Tips: Carbon Monoxide Poisoning Prevention

As Americans in many parts of the country gear up for colder weather, others brace for the peak of hurricane season. This means more families will begin using fuel-burning space heaters and portable generators that may release harmful carbon monoxide (CO) gas. The national Centers for Disease Control and Prevention reports that each year, carbon monoxide poisoning sends more than 20,000 people to emergency rooms and claims nearly 400 lives nationwide.

Carbon monoxide is known as the silent killer -- it is odorless, tasteless, colorless and toxic. It can poison the body quickly in high concentrations, or slowly over long periods of time. Home appliances are primary CO sources and the CDC reports that 64 percent of all carbon monoxide poisonings occur at home.

"There have been several incidents where carbon monoxide victims have become confused and could not call for help so that's why it's important for CO detectors in homes to be connected to a monitoring center with trained professionals operating 24/7 who can contact rescuers," said Amy Kabcenell, ADT marketing manager.

To help prevent carbon monoxide poisoning in homes, these tips are suggested:

  • Never use portable electric generators, charcoal grills, camp stoves, or other similar devices inside your home, basement, garage or in any confined area that can allow carbon monoxide to collect.

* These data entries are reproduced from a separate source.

(** Seed scenario 5: [Capability<&Foo>(address: 0x1, path: /public/x)]
    with the mapping [/public/x -> (42, &Foo)] becomes the id
    capability [(0x1, 42, &Foo)], with one [MigratedPathCapability]
    report.  Seed scenario 6: with no entry in any mapping there is no
    replacement and one [MissingCapabilityID] report. *)
Lemma migratePathCapabilityValue_by_entry_witness :
  capcons.migratePathCapabilityValue examples.exampleID
    examples.exampleMigration examples.typedCapability examples.account1
  = ([capcons.MigratedPathCapability 1%N
        (interpreter.PathCapabilityValue_AddressPath examples.typedCapability)
        examples.refFoo 42%N],
     errors.Returned
       (Some (interpreter.IDCapability
                {| interpreter.IDCapabilityValue_BorrowType :=
                     Some (interpreter.ReferenceStaticType_asStaticType examples.refFoo);
                   interpreter.IDCapabilityValue_Address := 1%N;
                   interpreter.ID := 42%N |}),
        None))
  /\ capcons.migratePathCapabilityValue examples.exampleID
       examples.emptyMigration examples.typedCapability examples.account1
     = ([capcons.MissingCapabilityID 1%N
           (interpreter.PathCapabilityValue_AddressPath examples.typedCapability)],
        errors.Returned (None, None)).
Proof.
  split.
  - apply (migratePathCapabilityValue_by_entry examples.exampleID
             examples.exampleMigration examples.typedCapability examples.account1
             (Some (42%N, Some examples.refFoo))); vm_compute; reflexivity.
  - apply (migratePathCapabilityValue_by_entry examples.exampleID
             examples.emptyMigration examples.typedCapability examples.account1
             None); vm_compute; reflexivity.
Defined.

(** C2 as the specification states it, without the condition on the
    borrow type, fails where an entry exists and the borrow type is
    not a reference type: for
    [Capability<Foo>(address: 0x1, path: /public/x)] the table has the
    entry [(42, &Foo)], and the migration panics; it returns no id
    capability and reports no [MigratedPathCapability]. *)
Lemma migratePathCapabilityValue_entry_but_panic :
  capcons.selectedEntry examples.exampleID
    examples.exampleMigration examples.nonReferenceCapability
  = Some (Some (42%N, Some examples.refFoo))
  /\ capcons.migratePathCapabilityValue examples.exampleID
       examples.exampleMigration examples.nonReferenceCapability examples.account1
     = ([], errors.Panicked
              (errors.UnexpectedError "unexpected non-reference borrow type: %T"))
  /\ ~ (exists replacement reports,
          capcons.migratePathCapabilityValue examples.exampleID
            examples.exampleMigration examples.nonReferenceCapability examples.account1
          = (reports, errors.Returned (Some (interpreter.IDCapability replacement), None))).
Proof.
  split; [vm_compute; reflexivity|].
  split; [vm_compute; reflexivity|].
  intros (replacement & reports & H). vm_compute in H. discriminate.
Qed.

(** The same capability and mapping: the panic, with nothing
    reported. *)
Lemma migratePathCapabilityValue_non_reference_panics_witness :
  capcons.migratePathCapabilityValue examples.exampleID
    examples.exampleMigration examples.nonReferenceCapability examples.account1
  = ([], errors.Panicked
           (errors.UnexpectedError "unexpected non-reference borrow type: %T"))
  /\ capcons.Migrate examples.exampleID examples.exampleMigration examples.account1 "x"
       (interpreter.PathCapability examples.nonReferenceCapability)
     = ([], errors.Panicked
              (errors.UnexpectedError "unexpected non-reference borrow type: %T")).
Proof.
  apply (migratePathCapabilityValue_non_reference_panics examples.exampleID
           examples.exampleMigration examples.nonReferenceCapability
           examples.account1 "x" 42%N (Some examples.refFoo));
    vm_compute; reflexivity.
Defined.

(** After the run of seed scenario 5, the id capability is left alone. *)
Lemma Migrate_idempotent_witness :
  capcons.Migrate examples.exampleID examples.exampleMigration examples.account1 "x"
    (interpreter.UInt64 7%N)
  = ([], errors.Returned (None, None))
  /\ capcons.Migrate examples.exampleID examples.emptyMigration examples.account1 "y"
       (interpreter.IDCapability examples.idCapability42)
     = ([], errors.Returned (None, None))
  /\ capcons.migrated examples.exampleID examples.exampleMigration examples.account1 "x"
       (interpreter.IDCapability examples.idCapability42)
     = errors.Returned (interpreter.IDCapability examples.idCapability42).
Proof.
  pose proof
    (Migrate_idempotent examples.exampleID examples.exampleMigration
       examples.account1 "x") as (Hother & Hreplacement & Htwice).
  split; [apply Hother; reflexivity|].
  split.
  - apply (Hreplacement (interpreter.PathCapability examples.typedCapability)
             (interpreter.IDCapability examples.idCapability42)
             [capcons.MigratedPathCapability 1%N
                (interpreter.PathCapabilityValue_AddressPath examples.typedCapability)
                examples.refFoo 42%N]
             None).
    vm_compute; reflexivity.
  - apply (Htwice (interpreter.PathCapability examples.typedCapability)).
    vm_compute; reflexivity.
Defined.

(** [[Int]] and [StoragePath?] can be skipped and contain no capability;
    [Bool] can be skipped. *)
Lemma CanSkipCapabilityValueMigration_spec_witness :
  capcons.containsCapability
    (interpreter.VariableSizedStaticType
       (interpreter.PrimitiveStaticTypeOf (interpreter.PrimitiveStaticTypeOther 36)))
  = false
  /\ examples.exampleCanSkip
       (interpreter.PrimitiveStaticTypeOf interpreter.PrimitiveStaticTypeBool) = true
  /\ examples.exampleCanSkip
       (interpreter.PrimitiveStaticTypeOf (interpreter.PrimitiveStaticTypeOther 77)) = true.
Proof.
  pose proof
    (CanSkipCapabilityValueMigration_spec
       examples.exampleIsDeprecated examples.exampleSemaType examples.exampleIsSubType)
    as (Hsound & _ & _ & _ & _ & _ & _ & Hnamed & Hnumber).
  split; [apply Hsound; vm_compute; reflexivity|].
  split.
  - apply Hnamed. simpl. tauto.
  - apply Hnumber; [discriminate | vm_compute; reflexivity | right; vm_compute; reflexivity].
Defined.

(** ** Conformance *)

Section ConformanceTests.
Import sema checker checker_examples.

Abbreviation check := (checkDeclaration IsSubType).

(** [TestCheckTypeRequirementConformance] *)

Example both_empty : check (typeRequirement [] []) = [].
Proof. vm_compute. reflexivity. Qed.

Example additional_function :
  check (typeRequirement [] [function "foo" [] Void]) = [].
Proof. vm_compute. reflexivity. Qed.

Example missing_function :
  check (typeRequirement [function "foo" [] Void] [])
  = [ConformanceError "S" "S" false ["foo"] []].
Proof. vm_compute. reflexivity. Qed.

Example different_argument_label :
  check (typeRequirement
           [function "foo" [parameter noLabel "x" Int] Void]
           [function "foo" [parameter noLabel "y" Int] Void])
  = [ConformanceError "S" "S" false ["foo"] []].
Proof. vm_compute. reflexivity. Qed.

Example different_parameter_type :
  check (typeRequirement
           [function "foo" [parameter noLabel "x" Int] Void]
           [function "foo" [parameter noLabel "x" String_] Void])
  = [ConformanceError "S" "S" false ["foo"] []].
Proof. vm_compute. reflexivity. Qed.

Example different_parameter_name :
  check (typeRequirement
           [function "foo" [parameter "x" "y" String_] Void]
           [function "foo" [parameter "x" "z" String_] Void])
  = [].
Proof. vm_compute. reflexivity. Qed.

Example more_specific_parameter_type :
  check (typeRequirement
           [function "foo" [parameter noLabel "bar" I] Void]
           [function "foo" [parameter noLabel "bar" T] Void])
  = [ConformanceError "S" "S" false ["foo"] []].
Proof. vm_compute. reflexivity. Qed.

Example same_nested_parameter_type :
  check (typeRequirement
           [function "foo" [parameter noLabel "bar" XBar] Void]
           [function "foo" [parameter noLabel "bar" XBar] Void])
  = [].
Proof. vm_compute. reflexivity. Qed.

Example different_nested_parameter_type :
  check (typeRequirement
           [function "foo" [parameter noLabel "bar" XBar] Void]
           [function "foo" [parameter noLabel "bar" YBar] Void])
  = [ConformanceError "S" "S" false ["foo"] []].
Proof. vm_compute. reflexivity. Qed.

(** [TestCheckConformanceWithFunctionSubtype] *)

Example return_type_is_subtype :
  check (S (function "get" [] RI) (function "get" [] R)) = [].
Proof. vm_compute. reflexivity. Qed.

Example return_type_is_supertype :
  check (S (function "get" [] R) (function "get" [] RI))
  = [ConformanceError "S" "SI" false ["get"] []].
Proof. vm_compute. reflexivity. Qed.

Example return_type_is_the_same :
  check (S (function "get" [] R) (function "get" [] R)) = [].
Proof. vm_compute. reflexivity. Qed.

Example parameter_type_is_the_same :
  check (S (function "set" [parameter noLabel "r" RI] Void)
           (function "set" [parameter noLabel "r" RI] Void)) = [].
Proof. vm_compute. reflexivity. Qed.

Example parameter_type_is_subtype :
  check (S (function "set" [parameter noLabel "r" RI] Void)
           (function "set" [parameter noLabel "r" R] Void))
  = [ConformanceError "S" "SI" false ["set"] []].
Proof. vm_compute. reflexivity. Qed.

Example parameter_type_is_supertype :
  check (S (function "set" [parameter noLabel "r" R] Void)
           (function "set" [parameter noLabel "r" RI] Void))
  = [ConformanceError "S" "SI" false ["set"] []].
Proof. vm_compute. reflexivity. Qed.

(** With a struct in place of the event, the different initializer is
    an error. *)
Example struct_in_place_of_event :
  checkProgram IsSubType [structCI; structC]
  = [ConformanceError "E" "E" true [] []].
Proof. vm_compute. reflexivity. Qed.

End ConformanceTests.

Section ConformanceProperties.
Import sema checker.

Variable IsSubType : Type_ -> Type_ -> bool.

(** Subtyping is a partial order; these two laws are used. *)
Hypothesis IsSubType_refl : forall a, IsSubType a a = true.
Hypothesis IsSubType_antisym :
  forall a b, IsSubType a b = true -> IsSubType b a = true -> a = b.

Abbreviation errorsOf := (conformanceErrors IsSubType).

Lemma conformanceErrors_unfold (I C : Declaration) :
  errorsOf I C
  = (if initializerConforms C I
        && bool_decide (missingMembers IsSubType I C = [])
        && bool_decide (missingNestedTypes I C = [])
     then []
     else [ConformanceError
             (DeclarationName C) (DeclarationName I)
             (negb (initializerConforms C I))
             (missingMembers IsSubType I C)
             (missingNestedTypes I C)])
    ++ requirementErrors IsSubType C (Nested I).
Proof.
  destruct I as [name kind init functions conformances nested]. reflexivity.
Qed.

Follow usage directions closely.
  • Have your chimney, fireplace, wood stoves and flues inspected before every heating season and cleaned if necessary.
  • Turn off space heaters before leaving a room or going to sleep and supervise children and pets at all times when a portable space heater is in use.
  • Never run your car engine for more than a few moments in a garage or other enclosed area, even if the door to the outside is open. Fumes can build up very quickly and can spread to the living area of your home.
  • Look for clues that home appliances may be malfunctioning or emitting toxic gas. Common indicators to look for include: decreased hot water supply, soot on appliances and vents, increased moisture inside windows and furnaces unable to heat properly.
  • Install at least one carbon monoxide detector, connected to a monitoring center that operates 24/7, on every level of your home and near sleeping areas. Constant monitoring helps keep you safe from poisonous CO gas that can cause fatigue, dizziness, unconsciousness and possibly death if undetected.

"The silent killer can be stopped if people become more aware of the potential dangers in their homes and take the proper precautions," Kabcenell said.